Sunan At Turmudzi | Hadits No. : 1278
حَدَّثَنَا أَحْمَدُ بْنُ مَنِيعٍ حَدَّثَنَا يَحْيَى بْنُ زَكَرِيَّا بْنِ أَبِي زَائِدَةَ حَدَّثَنَا الْأَعْمَشُ عَنْ عُمَارَةَ بْنِ عُمَيْرٍ عَنْ عَمَّتِهِ عَنْ عَائِشَةَ قَالَتْقَالَ رَسُولُ اللَّهِ صَلَّى اللَّهُ عَلَيْهِ وَسَلَّمَ إِنَّ أَطْيَبَ مَا أَكَلْتُمْ مِنْ كَسْبِكُمْ وَإِنَّ أَوْلَادَكُمْ مِنْ كَسْبِكُمْقَالَ وَفِي الْبَاب عَنْ جَابِرٍ وَعَبْدِ اللَّهِ بْنِ عَمْرٍو قَالَ أَبُو عِيسَى هَذَا حَدِيثٌ حَسَنٌ صَحِيحٌ وَقَدْ رَوَى بَعْضُهُمْ هَذَا عَنْ عُمَارَةَ بْنِ عُمَيْرٍ عَنْ أُمِّهِ عَنْ عَائِشَةَ وَأَكْثَرُهُمْ قَالُوا عَنْ عَمَّتِهِ عَنْ عَائِشَةَ وَالْعَمَلُ عَلَى هَذَا عِنْدَ بَعْضِ أَهْلِ الْعِلْمِ مِنْ أَصْحَابِ النَّبِيِّ صَلَّى اللَّهُ عَلَيْهِ وَسَلَّمَ وَغَيْرِهِمْ قَالُوا إِنَّ يَدَ الْوَالِدِ مَبْسُوطَةٌ فِي مَالِ وَلَدِهِ يَأْخُذُ مَا شَاءَ وَقَالَ بَعْضُهُمْ لَا يَأْخُذُ مِنْ مَالِهِ إِلَّا عِنْدَ الْحَاجَةِ إِلَيْهِ
Terjemahan: Telah menceritakan kepada kami [Ahmad bin Mani’], telah menceritakan kepada kami [Yahya bin Zakariya bin Abu Za`idah] telah menceritakan kepada kami [Al A’masy] dari [Umarah bin Umair] dari [bibinya] dari [A`isyah] ia berkata Rasulullah shallallahu ‘alaihi wasallam bersabda: “Sesungguhnya sebaik-baik apa yang kalian makan adalah hasil dari usaha kalian, dan sesungguhnya anak-anak kalian adalah hasil dari usaha kalian.” Ia mengatakan Dalam hal ini ada hadits serupa dari Jabir dan Abdullah bin Amr.
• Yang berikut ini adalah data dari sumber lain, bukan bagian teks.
(** Filling in the defaults twice is filling them in once. *)
Lemma class_idem v :
  EffectiveVirtualMachineClassName v <> "" /\
  or_else (TrimSpace (EffectiveVirtualMachineClassName v)) "generic" = EffectiveVirtualMachineClassName v.
Proof.
  unfold EffectiveVirtualMachineClassName. split; [by apply or_else_nonempty|]. unfold or_else.
  destruct (String.eqb (TrimSpace (TestClusterVirtualMachineClassName v)) "") eqn:E; [reflexivity|].
  by rewrite TrimSpace_idem E.
Qed.

Lemma first_defaults_idem v : first_defaults (first_defaults v) = first_defaults v.
Proof.
  pose proof (class_idem v) as [_ Hc]. unfold first_defaults at 1.
  cbn [YAMLConfigFilename SSHUser SSHPrivateKey SSHPublicKey SSHHost VMSSHUser TestClusterCreateMode TestClusterCleanup
       TestClusterNamespace TestClusterStorageClass DKPLicenseKey RegistryDockerCfg ImagePullPolicy LogLevel LogFilePath
       CommanderURL CommanderToken CommanderClusterName CommanderTemplateName CommanderCreateIfNotExists
       CommanderWaitTimeout LogTimetampsEnabled first_defaults].
  unfold EffectiveVirtualMachineClassName at 1. cbn [TestClusterVirtualMachineClassName first_defaults]. rewrite Hc.
  unfold first_defaults.
  assert (Ht : forall s, (if String.eqb (if String.eqb s "true" || String.eqb s "True" then s else "false") "true"
      || String.eqb (if String.eqb s "true" || String.eqb s "True" then s else "false") "True"
      then (if String.eqb s "true" || String.eqb s "True" then s else "false") else "false")
    = (if String.eqb s "true" || String.eqb s "True" then s else "false")).
  { intros s. destruct (String.eqb s "true" || String.eqb s "True") eqn:E; [by rewrite E|reflexivity]. }
  rewrite Ht !or_else_or_else; [discriminate..|]. reflexivity.
Qed.

Lemma with_defaults_fixed v :
  first_defaults v = v -> ImagePullPolicy v <> "" ->
  (TestClusterCreateMode v = ClusterCreateModeCommander -> commander_defaults v = v) ->
  LogLevel v <> "" -> LogTimetampsEnabled v <> "" -> with_defaults v = v.
Proof.
  intros H1 H2 H3 H4 H5. unfold with_defaults. cbv zeta. rewrite H1 (or_else_id (ImagePullPolicy v)); [done|].
  assert (Hp : set_pull_policy (ImagePullPolicy v) v = v) by (by destruct v). rewrite Hp.
  destruct (String.eqb_spec (TestClusterCreateMode v) ClusterCreateModeCommander) as [Hm|_]; [rewrite (H3 Hm)|];
    rewrite (or_else_id (LogLevel v)) // (or_else_id (LogTimetampsEnabled v)) //; by destruct v.
Qed.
Abu Isa berkata Hadits ini hasan shahih dan [sebagian mereka] telah meriwayatkan hadits ini dari [Umarah bin Umair] dari [ibunya] dari [Aisyah] namun kebanyakan mereka mengatakan Dari bibinya dari A`isyah. Hadits ini menjadi pedoman amal menurut para ulama dari kalangan sahabat Nabi shallallahu ‘alaihi wasallam dan selain mereka, mereka berpendapat Sesungguhnya tangan orang tua meliputi harta anaknya, ia boleh mengambil yang ia kehendaki. Namun sebagian mereka berpendapat Tidak boleh mengambil dari hartanya kecuali ketika membutuhkannya.